The task: Identify, in the records below, every line where the string "option" appears, and copy each such line.

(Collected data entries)
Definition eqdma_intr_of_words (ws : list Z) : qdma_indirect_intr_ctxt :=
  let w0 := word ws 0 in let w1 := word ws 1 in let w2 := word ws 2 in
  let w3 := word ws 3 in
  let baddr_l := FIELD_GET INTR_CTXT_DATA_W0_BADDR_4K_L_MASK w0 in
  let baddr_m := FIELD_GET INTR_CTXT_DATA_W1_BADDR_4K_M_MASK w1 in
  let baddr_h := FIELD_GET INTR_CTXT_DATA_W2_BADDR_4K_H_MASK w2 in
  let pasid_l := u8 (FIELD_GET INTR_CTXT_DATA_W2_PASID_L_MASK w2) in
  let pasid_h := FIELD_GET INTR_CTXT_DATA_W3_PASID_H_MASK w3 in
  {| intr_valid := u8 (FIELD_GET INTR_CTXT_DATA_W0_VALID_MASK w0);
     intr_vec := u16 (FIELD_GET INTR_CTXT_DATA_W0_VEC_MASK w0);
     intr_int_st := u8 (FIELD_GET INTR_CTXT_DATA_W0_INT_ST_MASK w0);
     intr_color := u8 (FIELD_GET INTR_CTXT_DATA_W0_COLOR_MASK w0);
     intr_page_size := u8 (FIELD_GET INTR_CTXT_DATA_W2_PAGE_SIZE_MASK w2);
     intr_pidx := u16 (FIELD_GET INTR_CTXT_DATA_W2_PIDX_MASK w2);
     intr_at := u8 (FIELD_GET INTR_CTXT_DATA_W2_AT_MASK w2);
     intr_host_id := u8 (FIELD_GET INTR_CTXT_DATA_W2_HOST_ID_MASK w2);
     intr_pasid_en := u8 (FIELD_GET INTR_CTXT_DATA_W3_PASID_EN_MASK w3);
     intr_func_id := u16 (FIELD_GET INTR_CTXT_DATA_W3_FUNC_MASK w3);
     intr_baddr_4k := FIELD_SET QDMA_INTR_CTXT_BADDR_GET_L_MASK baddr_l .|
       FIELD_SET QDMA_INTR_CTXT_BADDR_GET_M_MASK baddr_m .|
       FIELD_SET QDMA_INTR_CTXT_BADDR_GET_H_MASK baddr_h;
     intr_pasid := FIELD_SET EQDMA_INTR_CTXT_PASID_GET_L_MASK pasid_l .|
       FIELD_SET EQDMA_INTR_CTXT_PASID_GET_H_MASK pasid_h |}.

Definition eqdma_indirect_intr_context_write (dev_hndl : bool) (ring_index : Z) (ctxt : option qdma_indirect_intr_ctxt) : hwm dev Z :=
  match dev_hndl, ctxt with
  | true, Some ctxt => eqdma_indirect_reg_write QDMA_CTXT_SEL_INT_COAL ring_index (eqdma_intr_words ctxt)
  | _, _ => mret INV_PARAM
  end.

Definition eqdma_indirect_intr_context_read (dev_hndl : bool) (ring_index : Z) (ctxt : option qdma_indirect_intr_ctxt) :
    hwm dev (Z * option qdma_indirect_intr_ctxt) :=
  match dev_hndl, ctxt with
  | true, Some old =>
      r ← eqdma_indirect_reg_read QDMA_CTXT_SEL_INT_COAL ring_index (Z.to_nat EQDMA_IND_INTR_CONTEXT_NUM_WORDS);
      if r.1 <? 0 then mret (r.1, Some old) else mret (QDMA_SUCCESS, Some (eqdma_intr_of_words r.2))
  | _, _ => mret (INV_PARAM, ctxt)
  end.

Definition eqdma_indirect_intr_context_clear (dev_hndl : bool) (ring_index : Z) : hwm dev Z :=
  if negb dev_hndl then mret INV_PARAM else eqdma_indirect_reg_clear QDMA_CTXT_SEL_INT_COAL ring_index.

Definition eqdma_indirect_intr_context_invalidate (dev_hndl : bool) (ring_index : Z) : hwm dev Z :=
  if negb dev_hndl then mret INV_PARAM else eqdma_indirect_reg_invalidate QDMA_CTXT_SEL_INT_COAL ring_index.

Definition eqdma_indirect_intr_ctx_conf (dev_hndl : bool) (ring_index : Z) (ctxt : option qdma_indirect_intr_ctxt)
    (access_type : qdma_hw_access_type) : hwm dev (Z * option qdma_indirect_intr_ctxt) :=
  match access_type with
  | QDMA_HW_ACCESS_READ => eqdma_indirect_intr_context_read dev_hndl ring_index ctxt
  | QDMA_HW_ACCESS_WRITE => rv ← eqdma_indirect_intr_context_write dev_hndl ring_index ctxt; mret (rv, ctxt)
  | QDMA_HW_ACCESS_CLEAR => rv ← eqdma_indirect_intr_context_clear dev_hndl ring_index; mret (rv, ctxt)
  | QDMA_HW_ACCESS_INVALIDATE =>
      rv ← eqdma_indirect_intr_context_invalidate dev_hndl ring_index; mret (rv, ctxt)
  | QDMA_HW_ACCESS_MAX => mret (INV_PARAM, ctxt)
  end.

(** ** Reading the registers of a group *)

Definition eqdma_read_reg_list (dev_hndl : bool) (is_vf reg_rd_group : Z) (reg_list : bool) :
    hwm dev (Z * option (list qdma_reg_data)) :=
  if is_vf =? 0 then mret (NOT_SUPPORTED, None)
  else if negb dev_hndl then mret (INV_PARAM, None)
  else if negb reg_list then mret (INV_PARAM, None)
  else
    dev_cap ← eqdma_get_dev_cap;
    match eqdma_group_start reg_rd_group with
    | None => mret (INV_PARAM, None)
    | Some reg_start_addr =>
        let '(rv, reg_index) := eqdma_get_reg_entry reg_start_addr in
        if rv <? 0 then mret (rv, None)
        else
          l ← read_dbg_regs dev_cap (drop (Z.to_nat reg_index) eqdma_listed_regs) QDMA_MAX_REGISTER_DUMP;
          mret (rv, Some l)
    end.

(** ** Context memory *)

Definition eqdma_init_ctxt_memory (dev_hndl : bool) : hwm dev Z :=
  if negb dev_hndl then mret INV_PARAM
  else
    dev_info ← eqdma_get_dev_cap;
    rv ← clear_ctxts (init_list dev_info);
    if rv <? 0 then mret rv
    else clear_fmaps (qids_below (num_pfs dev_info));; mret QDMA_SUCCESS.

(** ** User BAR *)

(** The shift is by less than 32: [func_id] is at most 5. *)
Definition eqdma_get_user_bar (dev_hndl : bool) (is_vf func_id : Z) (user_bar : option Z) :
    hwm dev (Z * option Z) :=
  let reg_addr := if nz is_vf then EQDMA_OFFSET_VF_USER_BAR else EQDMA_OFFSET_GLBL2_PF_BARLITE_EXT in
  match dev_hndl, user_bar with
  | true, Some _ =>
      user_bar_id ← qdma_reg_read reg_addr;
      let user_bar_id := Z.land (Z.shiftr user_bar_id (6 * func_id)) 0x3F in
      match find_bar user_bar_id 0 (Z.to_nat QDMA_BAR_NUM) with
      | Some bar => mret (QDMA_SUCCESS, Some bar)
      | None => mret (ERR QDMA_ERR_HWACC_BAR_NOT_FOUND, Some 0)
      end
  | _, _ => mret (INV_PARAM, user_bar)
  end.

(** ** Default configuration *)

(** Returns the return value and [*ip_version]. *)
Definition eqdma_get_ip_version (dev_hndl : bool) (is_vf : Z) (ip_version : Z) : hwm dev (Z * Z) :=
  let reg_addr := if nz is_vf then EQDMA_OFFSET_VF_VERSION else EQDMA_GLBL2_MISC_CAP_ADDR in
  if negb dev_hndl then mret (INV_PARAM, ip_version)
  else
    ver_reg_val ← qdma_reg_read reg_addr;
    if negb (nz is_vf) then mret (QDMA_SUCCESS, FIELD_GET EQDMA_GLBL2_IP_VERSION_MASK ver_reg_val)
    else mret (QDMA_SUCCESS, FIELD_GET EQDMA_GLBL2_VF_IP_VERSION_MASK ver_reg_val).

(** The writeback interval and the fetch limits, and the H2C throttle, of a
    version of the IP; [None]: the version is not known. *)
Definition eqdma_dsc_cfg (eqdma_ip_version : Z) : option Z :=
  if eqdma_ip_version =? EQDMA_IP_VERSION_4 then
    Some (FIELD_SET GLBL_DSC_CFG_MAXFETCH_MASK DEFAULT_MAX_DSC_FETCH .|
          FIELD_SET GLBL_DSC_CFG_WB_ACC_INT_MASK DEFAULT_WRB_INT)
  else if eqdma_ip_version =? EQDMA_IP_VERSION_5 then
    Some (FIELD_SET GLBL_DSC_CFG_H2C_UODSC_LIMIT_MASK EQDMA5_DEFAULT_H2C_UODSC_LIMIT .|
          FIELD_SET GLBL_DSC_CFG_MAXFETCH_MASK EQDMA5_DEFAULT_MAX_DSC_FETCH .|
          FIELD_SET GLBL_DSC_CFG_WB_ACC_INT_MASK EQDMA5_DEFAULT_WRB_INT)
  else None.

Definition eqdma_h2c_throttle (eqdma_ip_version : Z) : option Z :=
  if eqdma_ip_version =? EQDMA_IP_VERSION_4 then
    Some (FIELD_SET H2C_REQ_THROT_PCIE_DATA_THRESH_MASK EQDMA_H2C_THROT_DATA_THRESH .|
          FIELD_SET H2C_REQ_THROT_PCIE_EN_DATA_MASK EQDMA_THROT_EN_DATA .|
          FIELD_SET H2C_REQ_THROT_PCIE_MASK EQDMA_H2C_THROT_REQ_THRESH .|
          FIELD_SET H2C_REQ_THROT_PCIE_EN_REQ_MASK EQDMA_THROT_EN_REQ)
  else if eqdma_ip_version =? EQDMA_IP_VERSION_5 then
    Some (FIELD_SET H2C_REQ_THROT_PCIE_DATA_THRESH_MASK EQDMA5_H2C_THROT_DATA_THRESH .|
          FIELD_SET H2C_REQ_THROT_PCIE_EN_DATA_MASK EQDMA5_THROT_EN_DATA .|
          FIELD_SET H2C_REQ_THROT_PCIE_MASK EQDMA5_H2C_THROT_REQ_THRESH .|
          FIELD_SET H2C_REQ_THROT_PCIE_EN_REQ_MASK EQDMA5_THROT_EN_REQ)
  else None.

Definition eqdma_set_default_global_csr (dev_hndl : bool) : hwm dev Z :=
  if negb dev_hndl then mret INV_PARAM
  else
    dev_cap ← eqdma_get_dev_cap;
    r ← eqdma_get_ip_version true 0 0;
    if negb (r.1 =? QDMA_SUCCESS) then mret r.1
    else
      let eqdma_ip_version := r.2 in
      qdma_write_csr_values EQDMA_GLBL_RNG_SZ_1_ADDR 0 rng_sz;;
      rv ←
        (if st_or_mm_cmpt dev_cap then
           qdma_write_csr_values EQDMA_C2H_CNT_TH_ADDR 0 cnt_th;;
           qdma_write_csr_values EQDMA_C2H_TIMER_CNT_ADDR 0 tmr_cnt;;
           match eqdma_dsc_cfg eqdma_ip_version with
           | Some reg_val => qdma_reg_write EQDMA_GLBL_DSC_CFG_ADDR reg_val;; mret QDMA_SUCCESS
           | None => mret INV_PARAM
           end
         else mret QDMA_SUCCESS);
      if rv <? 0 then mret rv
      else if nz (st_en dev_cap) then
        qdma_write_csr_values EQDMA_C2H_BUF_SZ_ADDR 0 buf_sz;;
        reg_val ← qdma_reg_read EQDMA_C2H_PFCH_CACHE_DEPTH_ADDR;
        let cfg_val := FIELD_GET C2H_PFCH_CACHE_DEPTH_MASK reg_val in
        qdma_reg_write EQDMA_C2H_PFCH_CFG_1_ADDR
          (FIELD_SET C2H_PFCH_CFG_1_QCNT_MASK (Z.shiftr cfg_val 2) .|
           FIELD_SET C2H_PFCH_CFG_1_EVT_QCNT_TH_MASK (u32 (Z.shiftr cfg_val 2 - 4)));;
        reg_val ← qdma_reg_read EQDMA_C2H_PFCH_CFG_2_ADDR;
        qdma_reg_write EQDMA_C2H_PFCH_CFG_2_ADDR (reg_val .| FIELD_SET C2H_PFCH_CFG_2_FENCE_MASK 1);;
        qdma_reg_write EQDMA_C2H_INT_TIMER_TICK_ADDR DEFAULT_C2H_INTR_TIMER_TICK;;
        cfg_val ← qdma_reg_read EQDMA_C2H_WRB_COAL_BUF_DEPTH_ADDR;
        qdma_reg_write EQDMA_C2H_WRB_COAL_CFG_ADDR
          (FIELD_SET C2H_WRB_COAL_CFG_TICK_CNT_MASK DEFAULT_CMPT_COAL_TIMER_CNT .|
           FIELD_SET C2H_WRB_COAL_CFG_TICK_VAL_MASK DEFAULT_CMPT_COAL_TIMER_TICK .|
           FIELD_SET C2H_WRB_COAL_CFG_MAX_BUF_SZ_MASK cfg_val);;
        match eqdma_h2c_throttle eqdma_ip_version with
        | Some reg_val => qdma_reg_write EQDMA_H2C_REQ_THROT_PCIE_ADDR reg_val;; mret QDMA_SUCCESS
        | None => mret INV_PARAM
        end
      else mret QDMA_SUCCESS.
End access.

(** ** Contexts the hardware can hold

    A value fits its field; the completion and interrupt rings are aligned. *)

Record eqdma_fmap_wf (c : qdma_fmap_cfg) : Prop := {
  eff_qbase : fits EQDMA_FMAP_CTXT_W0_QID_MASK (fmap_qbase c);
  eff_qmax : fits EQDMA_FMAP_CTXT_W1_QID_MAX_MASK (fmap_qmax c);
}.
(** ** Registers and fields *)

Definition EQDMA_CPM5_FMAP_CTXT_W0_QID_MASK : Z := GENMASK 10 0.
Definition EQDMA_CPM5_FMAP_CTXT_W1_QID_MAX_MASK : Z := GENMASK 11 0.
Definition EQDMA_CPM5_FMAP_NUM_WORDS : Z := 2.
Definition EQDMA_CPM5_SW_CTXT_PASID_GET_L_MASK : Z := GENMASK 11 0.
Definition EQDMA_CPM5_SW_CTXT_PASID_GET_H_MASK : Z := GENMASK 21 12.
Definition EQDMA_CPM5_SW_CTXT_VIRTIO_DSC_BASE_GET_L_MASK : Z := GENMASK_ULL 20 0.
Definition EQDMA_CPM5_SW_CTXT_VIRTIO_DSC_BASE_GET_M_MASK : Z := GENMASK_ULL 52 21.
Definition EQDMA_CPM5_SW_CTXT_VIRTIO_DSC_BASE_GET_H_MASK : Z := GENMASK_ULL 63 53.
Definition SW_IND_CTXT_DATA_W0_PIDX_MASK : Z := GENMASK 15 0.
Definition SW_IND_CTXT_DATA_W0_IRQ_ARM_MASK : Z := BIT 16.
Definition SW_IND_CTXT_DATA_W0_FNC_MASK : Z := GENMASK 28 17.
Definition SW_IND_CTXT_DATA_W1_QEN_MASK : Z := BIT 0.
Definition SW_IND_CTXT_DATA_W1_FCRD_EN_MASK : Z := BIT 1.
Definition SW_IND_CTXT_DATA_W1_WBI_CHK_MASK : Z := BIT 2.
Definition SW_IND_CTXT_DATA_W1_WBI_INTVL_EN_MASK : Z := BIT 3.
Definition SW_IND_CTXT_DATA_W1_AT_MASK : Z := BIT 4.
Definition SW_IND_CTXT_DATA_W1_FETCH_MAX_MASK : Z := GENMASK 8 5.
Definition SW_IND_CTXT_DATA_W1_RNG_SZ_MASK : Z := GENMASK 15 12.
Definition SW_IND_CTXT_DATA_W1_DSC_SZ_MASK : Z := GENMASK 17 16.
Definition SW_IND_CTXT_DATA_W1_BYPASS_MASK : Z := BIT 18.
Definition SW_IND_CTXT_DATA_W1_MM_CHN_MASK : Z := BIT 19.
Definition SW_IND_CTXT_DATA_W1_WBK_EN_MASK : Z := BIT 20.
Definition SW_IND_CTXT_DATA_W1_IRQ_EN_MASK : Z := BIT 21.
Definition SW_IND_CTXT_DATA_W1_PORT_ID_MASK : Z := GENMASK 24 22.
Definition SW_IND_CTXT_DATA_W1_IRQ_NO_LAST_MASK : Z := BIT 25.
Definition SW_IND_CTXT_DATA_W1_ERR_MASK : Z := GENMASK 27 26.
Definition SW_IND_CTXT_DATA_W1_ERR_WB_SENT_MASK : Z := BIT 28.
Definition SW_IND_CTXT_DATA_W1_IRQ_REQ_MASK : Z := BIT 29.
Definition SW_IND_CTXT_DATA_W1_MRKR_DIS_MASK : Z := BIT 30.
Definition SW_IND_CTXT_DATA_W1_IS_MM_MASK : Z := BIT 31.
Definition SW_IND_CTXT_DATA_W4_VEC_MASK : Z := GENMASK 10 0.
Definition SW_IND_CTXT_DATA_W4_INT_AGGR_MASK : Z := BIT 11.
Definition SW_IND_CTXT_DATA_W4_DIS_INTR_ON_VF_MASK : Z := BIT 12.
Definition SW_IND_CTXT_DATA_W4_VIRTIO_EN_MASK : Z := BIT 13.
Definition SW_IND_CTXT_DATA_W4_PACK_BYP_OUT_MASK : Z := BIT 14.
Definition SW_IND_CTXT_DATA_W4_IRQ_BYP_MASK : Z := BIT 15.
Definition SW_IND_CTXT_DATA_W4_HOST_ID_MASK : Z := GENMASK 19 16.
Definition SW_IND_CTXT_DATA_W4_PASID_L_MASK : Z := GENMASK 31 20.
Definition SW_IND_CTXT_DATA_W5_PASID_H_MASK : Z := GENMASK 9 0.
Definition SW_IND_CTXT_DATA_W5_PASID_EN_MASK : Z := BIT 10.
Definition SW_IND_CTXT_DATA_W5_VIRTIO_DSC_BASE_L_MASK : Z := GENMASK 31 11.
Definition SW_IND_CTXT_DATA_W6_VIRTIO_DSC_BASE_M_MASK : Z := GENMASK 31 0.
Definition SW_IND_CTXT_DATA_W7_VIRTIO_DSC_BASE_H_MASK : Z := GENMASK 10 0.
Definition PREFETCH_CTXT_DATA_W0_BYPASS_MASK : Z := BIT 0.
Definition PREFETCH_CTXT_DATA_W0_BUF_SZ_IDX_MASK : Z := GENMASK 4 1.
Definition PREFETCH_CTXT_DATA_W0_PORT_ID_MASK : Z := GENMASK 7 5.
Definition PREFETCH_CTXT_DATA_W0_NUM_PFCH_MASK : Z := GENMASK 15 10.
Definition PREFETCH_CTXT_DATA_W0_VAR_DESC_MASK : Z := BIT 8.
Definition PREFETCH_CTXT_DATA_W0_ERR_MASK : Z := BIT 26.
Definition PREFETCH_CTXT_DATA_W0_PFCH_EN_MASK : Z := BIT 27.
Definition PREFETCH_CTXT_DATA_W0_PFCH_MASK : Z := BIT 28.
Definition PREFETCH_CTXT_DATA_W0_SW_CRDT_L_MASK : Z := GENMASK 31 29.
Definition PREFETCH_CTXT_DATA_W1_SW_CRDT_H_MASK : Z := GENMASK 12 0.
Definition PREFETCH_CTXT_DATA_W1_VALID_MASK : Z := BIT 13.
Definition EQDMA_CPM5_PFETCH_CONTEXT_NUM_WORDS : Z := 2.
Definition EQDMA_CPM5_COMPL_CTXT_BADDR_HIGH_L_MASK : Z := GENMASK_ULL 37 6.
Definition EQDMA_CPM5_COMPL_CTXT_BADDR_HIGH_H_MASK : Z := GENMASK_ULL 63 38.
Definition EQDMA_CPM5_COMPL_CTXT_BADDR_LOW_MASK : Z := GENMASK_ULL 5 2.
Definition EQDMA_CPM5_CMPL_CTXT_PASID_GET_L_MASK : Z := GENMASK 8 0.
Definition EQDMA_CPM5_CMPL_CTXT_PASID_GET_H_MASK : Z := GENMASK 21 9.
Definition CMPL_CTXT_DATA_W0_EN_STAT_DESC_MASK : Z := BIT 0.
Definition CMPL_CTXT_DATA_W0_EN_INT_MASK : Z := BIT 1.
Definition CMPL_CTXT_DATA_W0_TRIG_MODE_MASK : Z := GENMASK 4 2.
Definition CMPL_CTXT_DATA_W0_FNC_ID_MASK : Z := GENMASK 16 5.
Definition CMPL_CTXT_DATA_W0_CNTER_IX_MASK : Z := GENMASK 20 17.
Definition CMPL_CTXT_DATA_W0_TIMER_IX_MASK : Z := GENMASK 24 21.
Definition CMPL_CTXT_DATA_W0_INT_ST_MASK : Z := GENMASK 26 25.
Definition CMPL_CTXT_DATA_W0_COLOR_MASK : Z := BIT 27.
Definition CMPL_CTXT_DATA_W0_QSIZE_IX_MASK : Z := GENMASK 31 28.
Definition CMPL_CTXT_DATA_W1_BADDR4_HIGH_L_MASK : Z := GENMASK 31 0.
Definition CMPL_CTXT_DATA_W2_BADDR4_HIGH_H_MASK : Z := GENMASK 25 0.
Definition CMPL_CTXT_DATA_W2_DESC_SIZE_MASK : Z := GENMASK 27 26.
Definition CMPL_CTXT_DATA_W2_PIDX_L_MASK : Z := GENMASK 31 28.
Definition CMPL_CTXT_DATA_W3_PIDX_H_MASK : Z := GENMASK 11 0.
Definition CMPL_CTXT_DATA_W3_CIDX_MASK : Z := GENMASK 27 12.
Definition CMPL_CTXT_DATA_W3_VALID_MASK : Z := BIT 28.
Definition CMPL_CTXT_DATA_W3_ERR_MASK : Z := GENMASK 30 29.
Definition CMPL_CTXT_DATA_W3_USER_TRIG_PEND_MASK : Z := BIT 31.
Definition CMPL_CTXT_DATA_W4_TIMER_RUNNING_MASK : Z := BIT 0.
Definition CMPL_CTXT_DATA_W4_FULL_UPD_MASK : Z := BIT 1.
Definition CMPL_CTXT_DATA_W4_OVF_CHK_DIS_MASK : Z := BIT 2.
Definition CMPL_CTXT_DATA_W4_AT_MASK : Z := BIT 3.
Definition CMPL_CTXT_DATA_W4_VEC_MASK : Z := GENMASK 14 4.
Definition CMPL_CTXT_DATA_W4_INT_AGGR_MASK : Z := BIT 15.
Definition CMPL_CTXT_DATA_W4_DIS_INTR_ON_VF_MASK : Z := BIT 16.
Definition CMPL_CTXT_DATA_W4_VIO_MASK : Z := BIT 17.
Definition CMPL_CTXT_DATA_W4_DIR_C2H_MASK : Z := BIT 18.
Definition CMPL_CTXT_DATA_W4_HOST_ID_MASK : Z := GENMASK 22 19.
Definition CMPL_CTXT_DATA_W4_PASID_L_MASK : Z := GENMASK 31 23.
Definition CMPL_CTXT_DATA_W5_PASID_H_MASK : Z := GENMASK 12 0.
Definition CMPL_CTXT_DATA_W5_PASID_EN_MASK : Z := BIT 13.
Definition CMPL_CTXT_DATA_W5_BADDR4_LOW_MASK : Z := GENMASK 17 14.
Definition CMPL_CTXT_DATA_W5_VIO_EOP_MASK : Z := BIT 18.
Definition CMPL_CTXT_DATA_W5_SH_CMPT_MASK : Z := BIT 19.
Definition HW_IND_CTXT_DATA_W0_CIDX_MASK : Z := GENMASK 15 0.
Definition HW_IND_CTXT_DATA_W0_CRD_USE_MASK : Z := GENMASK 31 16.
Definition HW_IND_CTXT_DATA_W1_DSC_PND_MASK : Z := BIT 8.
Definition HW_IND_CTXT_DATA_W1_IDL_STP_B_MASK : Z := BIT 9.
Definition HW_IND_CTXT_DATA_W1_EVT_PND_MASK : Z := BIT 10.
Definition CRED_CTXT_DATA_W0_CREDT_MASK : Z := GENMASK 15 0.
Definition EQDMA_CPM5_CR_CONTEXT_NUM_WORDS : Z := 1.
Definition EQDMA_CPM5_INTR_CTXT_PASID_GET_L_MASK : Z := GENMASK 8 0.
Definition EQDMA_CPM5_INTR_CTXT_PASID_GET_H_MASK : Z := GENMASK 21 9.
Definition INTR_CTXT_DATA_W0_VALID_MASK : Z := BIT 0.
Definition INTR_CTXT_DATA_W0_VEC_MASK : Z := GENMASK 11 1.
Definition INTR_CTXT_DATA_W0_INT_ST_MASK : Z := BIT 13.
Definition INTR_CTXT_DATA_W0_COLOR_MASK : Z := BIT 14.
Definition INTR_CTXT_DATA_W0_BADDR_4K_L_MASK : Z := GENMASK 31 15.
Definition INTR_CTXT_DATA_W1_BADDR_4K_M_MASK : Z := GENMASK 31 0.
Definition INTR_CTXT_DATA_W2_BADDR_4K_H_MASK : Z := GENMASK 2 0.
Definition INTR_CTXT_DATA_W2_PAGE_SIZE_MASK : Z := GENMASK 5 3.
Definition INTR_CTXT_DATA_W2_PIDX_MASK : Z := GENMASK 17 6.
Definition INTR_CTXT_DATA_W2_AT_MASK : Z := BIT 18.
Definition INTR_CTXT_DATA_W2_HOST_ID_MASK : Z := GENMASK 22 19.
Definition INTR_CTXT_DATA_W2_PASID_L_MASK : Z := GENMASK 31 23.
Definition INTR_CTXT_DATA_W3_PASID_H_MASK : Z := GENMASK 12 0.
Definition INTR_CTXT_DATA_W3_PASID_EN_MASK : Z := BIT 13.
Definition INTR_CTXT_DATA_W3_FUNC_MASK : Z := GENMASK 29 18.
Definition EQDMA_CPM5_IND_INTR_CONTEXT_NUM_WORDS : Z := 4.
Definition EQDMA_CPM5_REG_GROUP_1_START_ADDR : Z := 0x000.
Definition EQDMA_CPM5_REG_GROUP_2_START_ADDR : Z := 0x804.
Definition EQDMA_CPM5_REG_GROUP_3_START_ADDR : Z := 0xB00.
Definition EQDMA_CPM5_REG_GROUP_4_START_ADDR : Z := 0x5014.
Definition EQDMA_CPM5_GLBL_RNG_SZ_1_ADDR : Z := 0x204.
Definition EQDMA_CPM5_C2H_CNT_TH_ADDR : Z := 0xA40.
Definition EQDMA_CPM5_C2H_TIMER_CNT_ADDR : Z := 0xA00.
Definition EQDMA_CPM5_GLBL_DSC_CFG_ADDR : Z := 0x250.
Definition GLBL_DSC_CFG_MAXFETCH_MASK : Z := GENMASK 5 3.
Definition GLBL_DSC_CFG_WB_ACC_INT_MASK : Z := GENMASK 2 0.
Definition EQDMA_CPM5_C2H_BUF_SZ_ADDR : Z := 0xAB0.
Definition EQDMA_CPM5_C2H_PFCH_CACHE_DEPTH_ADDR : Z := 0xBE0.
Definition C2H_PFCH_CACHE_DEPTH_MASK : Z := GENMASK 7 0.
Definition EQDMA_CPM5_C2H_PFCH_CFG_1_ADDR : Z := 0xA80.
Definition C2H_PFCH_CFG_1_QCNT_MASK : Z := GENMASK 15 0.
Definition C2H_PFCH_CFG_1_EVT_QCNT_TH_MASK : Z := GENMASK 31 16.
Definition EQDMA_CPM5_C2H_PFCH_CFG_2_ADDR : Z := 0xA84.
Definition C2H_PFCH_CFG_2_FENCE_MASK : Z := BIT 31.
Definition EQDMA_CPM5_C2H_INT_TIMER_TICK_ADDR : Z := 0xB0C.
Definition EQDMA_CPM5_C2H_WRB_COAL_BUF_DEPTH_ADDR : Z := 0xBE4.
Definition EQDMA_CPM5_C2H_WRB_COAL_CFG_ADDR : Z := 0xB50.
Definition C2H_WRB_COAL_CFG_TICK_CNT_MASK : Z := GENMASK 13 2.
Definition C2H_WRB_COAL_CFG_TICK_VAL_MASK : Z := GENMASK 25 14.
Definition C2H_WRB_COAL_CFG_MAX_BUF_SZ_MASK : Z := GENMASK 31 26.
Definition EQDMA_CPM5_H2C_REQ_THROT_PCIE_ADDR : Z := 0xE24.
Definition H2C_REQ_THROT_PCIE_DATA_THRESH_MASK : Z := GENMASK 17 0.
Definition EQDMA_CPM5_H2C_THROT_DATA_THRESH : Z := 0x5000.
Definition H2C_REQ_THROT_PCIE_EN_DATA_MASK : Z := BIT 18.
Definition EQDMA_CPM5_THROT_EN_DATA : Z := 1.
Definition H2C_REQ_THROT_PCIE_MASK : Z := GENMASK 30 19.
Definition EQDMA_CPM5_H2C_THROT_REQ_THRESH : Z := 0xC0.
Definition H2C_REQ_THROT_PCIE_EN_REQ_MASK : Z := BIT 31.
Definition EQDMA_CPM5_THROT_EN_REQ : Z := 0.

Solution to this problem:
Definition eqdma_indirect_intr_context_write (dev_hndl : bool) (ring_index : Z) (ctxt : option qdma_indirect_intr_ctxt) : hwm dev Z :=
Definition eqdma_indirect_intr_context_read (dev_hndl : bool) (ring_index : Z) (ctxt : option qdma_indirect_intr_ctxt) :
    hwm dev (Z * option qdma_indirect_intr_ctxt) :=
Definition eqdma_indirect_intr_ctx_conf (dev_hndl : bool) (ring_index : Z) (ctxt : option qdma_indirect_intr_ctxt)
    (access_type : qdma_hw_access_type) : hwm dev (Z * option qdma_indirect_intr_ctxt) :=
    hwm dev (Z * option (list qdma_reg_data)) :=
Definition eqdma_get_user_bar (dev_hndl : bool) (is_vf func_id : Z) (user_bar : option Z) :
    hwm dev (Z * option Z) :=
Definition eqdma_dsc_cfg (eqdma_ip_version : Z) : option Z :=
Definition eqdma_h2c_throttle (eqdma_ip_version : Z) : option Z :=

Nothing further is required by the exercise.